__Exercise directions__: Restate, word for word, each record that follows.

+++ Source records +++

(* ===== verification/RustStr.v ===== *)
(** * Text: what the sources use of Rust's [str]

    UTF-8 validation ([String::from_utf8]) with the position and length its
    error reports, [trim], ASCII case folding, [str::parse] of integers and the
    decimal [Display] of integers, [strip_prefix], [trim_start_matches] and
    [replace].  Unicode case mapping, whose tables are not part of the program,
    is the class [UnicodeCase]: the sources rely on it being ASCII case mapping
    on ASCII text. *)

From S2P Require Import Prelude.

Local Open Scope Z_scope.

(** ** UTF-8 *)

Definition in_range (b : byte) (lo hi : Z) : bool := (lo <=? byte_to_Z b) && (byte_to_Z b <=? hi).
Definition is_cont (b : byte) : bool := in_range b 128 191.
Definition is_ascii (b : byte) : bool := byte_to_Z b <? 128.

(** Whether [b] may follow the lead byte [a] of a three-byte sequence. *)
Definition second_of_3 (a b : byte) : bool :=
  (in_range a 224 224 && in_range b 160 191) || (in_range a 225 236 && is_cont b)
  || (in_range a 237 237 && in_range b 128 159) || (in_range a 238 239 && is_cont b).
Definition second_of_4 (a b : byte) : bool :=
  (in_range a 240 240 && in_range b 144 191) || (in_range a 241 243 && is_cont b)
  || (in_range a 244 244 && in_range b 128 143).

(** [Utf8Error]: [valid_up_to] and [error_len]. *)
Definition utf8_error : Type := nat * option nat.

(** The validation loop of [core::str]: [None] when the rest is valid, the
    error otherwise; [off] is the position of the head of the list. *)
Fixpoint utf8_check (off : nat) (l : bytes) : option utf8_error :=
  match l with
  | [] => None
  | a :: l1 =>
    if is_ascii a then utf8_check (S off) l1
    else if in_range a 194 223 then
      match l1 with
      | [] => Some (off, None)
      | b :: l2 => if is_cont b then utf8_check (off + 2) l2 else Some (off, Some 1%nat)
      end
    else if in_range a 224 239 then
      match l1 with
      | [] => Some (off, None)
      | b :: l2 => if second_of_3 a b then
          match l2 with
          | [] => Some (off, None)
          | c :: l3 => if is_cont c then utf8_check (off + 3) l3 else Some (off, Some 2%nat)
          end else Some (off, Some 1%nat)
      end
    else if in_range a 240 244 then
      match l1 with
      | [] => Some (off, None)
      | b :: l2 => if second_of_4 a b then
          match l2 with
          | [] => Some (off, None)
          | c :: l3 => if is_cont c then
              match l3 with
              | [] => Some (off, None)
              | d :: l4 => if is_cont d then utf8_check (off + 4) l4 else Some (off, Some 3%nat)
              end else Some (off, Some 2%nat)
          end else Some (off, Some 1%nat)
      end
    else Some (off, Some 1%nat)
  end.

Definition utf8_valid (l : bytes) : bool :=
  match utf8_check 0 l with None => true | Some _ => false end.

(** ** Decimal numbers *)

Definition digit (d : Z) : byte := Z_to_byte (48 + d).
Definition is_digit (b : byte) : bool := in_range b 48 57.
Definition digit_val (b : byte) : Z := byte_to_Z b - 48.

Fixpoint dec_digits (fuel : nat) (n : Z) : bytes :=
  match fuel with
  | O => []
  | S f => if n <? 10 then [digit n] else dec_digits f (n / 10) ++ [digit (n mod 10)]
  end.

(** [Display] of an unsigned integer ([to_string], ["{}"]). *)
Definition show_u (n : Z) : str := dec_digits (S (Z.to_nat (Z.log2 n))) n.
(** [Display] of a signed integer. *)
Definition show_i (n : Z) : str := if n <? 0 then bs "-" ++ show_u (- n) else show_u n.

Definition dec_value (l : bytes) : Z := foldl (fun acc b => acc * 10 + digit_val b) 0 l.

(** Digits only, at least one. *)
Definition parse_digits (l : str) : option Z :=
  if bool_decide (l <> []) && forallb is_digit l then Some (dec_value l) else None.

(** [str::parse::<iN>]: an optional sign, digits, and no overflow. *)
Definition parse_int (w : Z) (s : str) : option Z :=
  let v := match s with
           | c :: r => if bool_decide (c = Byte.x2b) then parse_digits r
                       else if bool_decide (c = Byte.x2d) then Z.opp <$> parse_digits r
                       else parse_digits s
           | [] => None
           end in
  v ≫= fun z => if in_i w z then Some z else None.

(** [str::parse::<uN>]: no minus sign. *)
Definition parse_uint (w : Z) (s : str) : option Z :=
  let v := match s with
           | c :: r => if bool_decide (c = Byte.x2b) then parse_digits r else parse_digits s
           | [] => None
           end in
  v ≫= fun z => if in_u w z then Some z else None.

(** [Display] of [Utf8Error] and of [FromUtf8Error]. *)
Definition show_utf8_error (e : utf8_error) : str :=
  match e with
  | (i, Some n) => bs "invalid utf-8 sequence of " ++ show_u (Z.of_nat n)
                     ++ bs " bytes from index " ++ show_u (Z.of_nat i)
  | (i, None) => bs "incomplete utf-8 byte sequence from index " ++ show_u (Z.of_nat i)
  end.

(** [String::from_utf8], its error displayed. *)
Definition from_utf8 (l : bytes) : res str str :=
  match utf8_check 0 l with None => Ok l | Some e => Err (show_utf8_error e) end.

(** [String::from_utf8_lossy]: every invalid sequence becomes U+FFFD.  Each turn
    drops at least one byte, so [length l] turns are enough. *)
Definition replacement : bytes := [Byte.xef; Byte.xbf; Byte.xbd].
Fixpoint lossy_fuel (fuel : nat) (l : bytes) : str :=
  match fuel with
  | O => []
  | S f =>
    match utf8_check 0 l with
    | None => l
    | Some (i, None) => take i l ++ replacement
    | Some (i, Some n) => take i l ++ replacement ++ lossy_fuel f (drop (i + n) l)
    end
  end.
Definition from_utf8_lossy (l : bytes) : str := lossy_fuel (S (length l)) l.

(** [lines().next()]: up to the first line feed, which may follow a carriage
    return; [None] on empty text. *)
Definition strip_cr (l : str) : str :=
  match last l with
  | Some b => if bool_decide (b = Byte.x0d) then take (length l - 1) l else l
  | None => l
  end.
Fixpoint split_line (l : str) : str * option str :=
  match l with
  | [] => ([], None)
  | b :: r => if bool_decide (b = Byte.x0a) then ([], Some r)
              else let '(line, rest) := split_line r in (b :: line, rest)
  end.
Definition first_line (l : str) : option str :=
  match l with
  | [] => None
  | _ => match split_line l with (line, Some _) => Some (strip_cr line) | (line, None) => Some line end
  end.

+++

__Your solution__:
(* ===== verification/RustStr.v ===== *)
(** * Text: what the sources use of Rust's [str]

    UTF-8 validation ([String::from_utf8]) with the position and length its
    error reports, [trim], ASCII case folding, [str::parse] of integers and the
    decimal [Display] of integers, [strip_prefix], [trim_start_matches] and
    [replace].  Unicode case mapping, whose tables are not part of the program,
    is the class [UnicodeCase]: the sources rely on it being ASCII case mapping
    on ASCII text. *)

From S2P Require Import Prelude.

Local Open Scope Z_scope.

(** ** UTF-8 *)

Definition in_range (b : byte) (lo hi : Z) : bool := (lo <=? byte_to_Z b) && (byte_to_Z b <=? hi).
Definition is_cont (b : byte) : bool := in_range b 128 191.
Definition is_ascii (b : byte) : bool := byte_to_Z b <? 128.

(** Whether [b] may follow the lead byte [a] of a three-byte sequence. *)
Definition second_of_3 (a b : byte) : bool :=
  (in_range a 224 224 && in_range b 160 191) || (in_range a 225 236 && is_cont b)
  || (in_range a 237 237 && in_range b 128 159) || (in_range a 238 239 && is_cont b).
Definition second_of_4 (a b : byte) : bool :=
  (in_range a 240 240 && in_range b 144 191) || (in_range a 241 243 && is_cont b)
  || (in_range a 244 244 && in_range b 128 143).

(** [Utf8Error]: [valid_up_to] and [error_len]. *)
Definition utf8_error : Type := nat * option nat.

(** The validation loop of [core::str]: [None] when the rest is valid, the
    error otherwise; [off] is the position of the head of the list. *)
Fixpoint utf8_check (off : nat) (l : bytes) : option utf8_error :=
  match l with
  | [] => None
  | a :: l1 =>
    if is_ascii a then utf8_check (S off) l1
    else if in_range a 194 223 then
      match l1 with
      | [] => Some (off, None)
      | b :: l2 => if is_cont b then utf8_check (off + 2) l2 else Some (off, Some 1%nat)
      end
    else if in_range a 224 239 then
      match l1 with
      | [] => Some (off, None)
      | b :: l2 => if second_of_3 a b then
          match l2 with
          | [] => Some (off, None)
          | c :: l3 => if is_cont c then utf8_check (off + 3) l3 else Some (off, Some 2%nat)
          end else Some (off, Some 1%nat)
      end
    else if in_range a 240 244 then
      match l1 with
      | [] => Some (off, None)
      | b :: l2 => if second_of_4 a b then
          match l2 with
          | [] => Some (off, None)
          | c :: l3 => if is_cont c then
              match l3 with
              | [] => Some (off, None)
              | d :: l4 => if is_cont d then utf8_check (off + 4) l4 else Some (off, Some 3%nat)
              end else Some (off, Some 2%nat)
          end else Some (off, Some 1%nat)
      end
    else Some (off, Some 1%nat)
  end.

Definition utf8_valid (l : bytes) : bool :=
  match utf8_check 0 l with None => true | Some _ => false end.

(** ** Decimal numbers *)

Definition digit (d : Z) : byte := Z_to_byte (48 + d).
Definition is_digit (b : byte) : bool := in_range b 48 57.
Definition digit_val (b : byte) : Z := byte_to_Z b - 48.

Fixpoint dec_digits (fuel : nat) (n : Z) : bytes :=
  match fuel with
  | O => []
  | S f => if n <? 10 then [digit n] else dec_digits f (n / 10) ++ [digit (n mod 10)]
  end.

(** [Display] of an unsigned integer ([to_string], ["{}"]). *)
Definition show_u (n : Z) : str := dec_digits (S (Z.to_nat (Z.log2 n))) n.
(** [Display] of a signed integer. *)
Definition show_i (n : Z) : str := if n <? 0 then bs "-" ++ show_u (- n) else show_u n.

Definition dec_value (l : bytes) : Z := foldl (fun acc b => acc * 10 + digit_val b) 0 l.

(** Digits only, at least one. *)
Definition parse_digits (l : str) : option Z :=
  if bool_decide (l <> []) && forallb is_digit l then Some (dec_value l) else None.

(** [str::parse::<iN>]: an optional sign, digits, and no overflow. *)
Definition parse_int (w : Z) (s : str) : option Z :=
  let v := match s with
           | c :: r => if bool_decide (c = Byte.x2b) then parse_digits r
                       else if bool_decide (c = Byte.x2d) then Z.opp <$> parse_digits r
                       else parse_digits s
           | [] => None
           end in
  v ≫= fun z => if in_i w z then Some z else None.

(** [str::parse::<uN>]: no minus sign. *)
Definition parse_uint (w : Z) (s : str) : option Z :=
  let v := match s with
           | c :: r => if bool_decide (c = Byte.x2b) then parse_digits r else parse_digits s
           | [] => None
           end in
  v ≫= fun z => if in_u w z then Some z else None.

(** [Display] of [Utf8Error] and of [FromUtf8Error]. *)
Definition show_utf8_error (e : utf8_error) : str :=
  match e with
  | (i, Some n) => bs "invalid utf-8 sequence of " ++ show_u (Z.of_nat n)
                     ++ bs " bytes from index " ++ show_u (Z.of_nat i)
  | (i, None) => bs "incomplete utf-8 byte sequence from index " ++ show_u (Z.of_nat i)
  end.

(** [String::from_utf8], its error displayed. *)
Definition from_utf8 (l : bytes) : res str str :=
  match utf8_check 0 l with None => Ok l | Some e => Err (show_utf8_error e) end.

(** [String::from_utf8_lossy]: every invalid sequence becomes U+FFFD.  Each turn
    drops at least one byte, so [length l] turns are enough. *)
Definition replacement : bytes := [Byte.xef; Byte.xbf; Byte.xbd].
Fixpoint lossy_fuel (fuel : nat) (l : bytes) : str :=
  match fuel with
  | O => []
  | S f =>
    match utf8_check 0 l with
    | None => l
    | Some (i, None) => take i l ++ replacement
    | Some (i, Some n) => take i l ++ replacement ++ lossy_fuel f (drop (i + n) l)
    end
  end.
Definition from_utf8_lossy (l : bytes) : str := lossy_fuel (S (length l)) l.

(** [lines().next()]: up to the first line feed, which may follow a carriage
    return; [None] on empty text. *)
Definition strip_cr (l : str) : str :=
  match last l with
  | Some b => if bool_decide (b = Byte.x0d) then take (length l - 1) l else l
  | None => l
  end.
Fixpoint split_line (l : str) : str * option str :=
  match l with
  | [] => ([], None)
  | b :: r => if bool_decide (b = Byte.x0a) then ([], Some r)
              else let '(line, rest) := split_line r in (b :: line, rest)
  end.
Definition first_line (l : str) : option str :=
  match l with
  | [] => None
  | _ => match split_line l with (line, Some _) => Some (strip_cr line) | (line, None) => Some line end
  end.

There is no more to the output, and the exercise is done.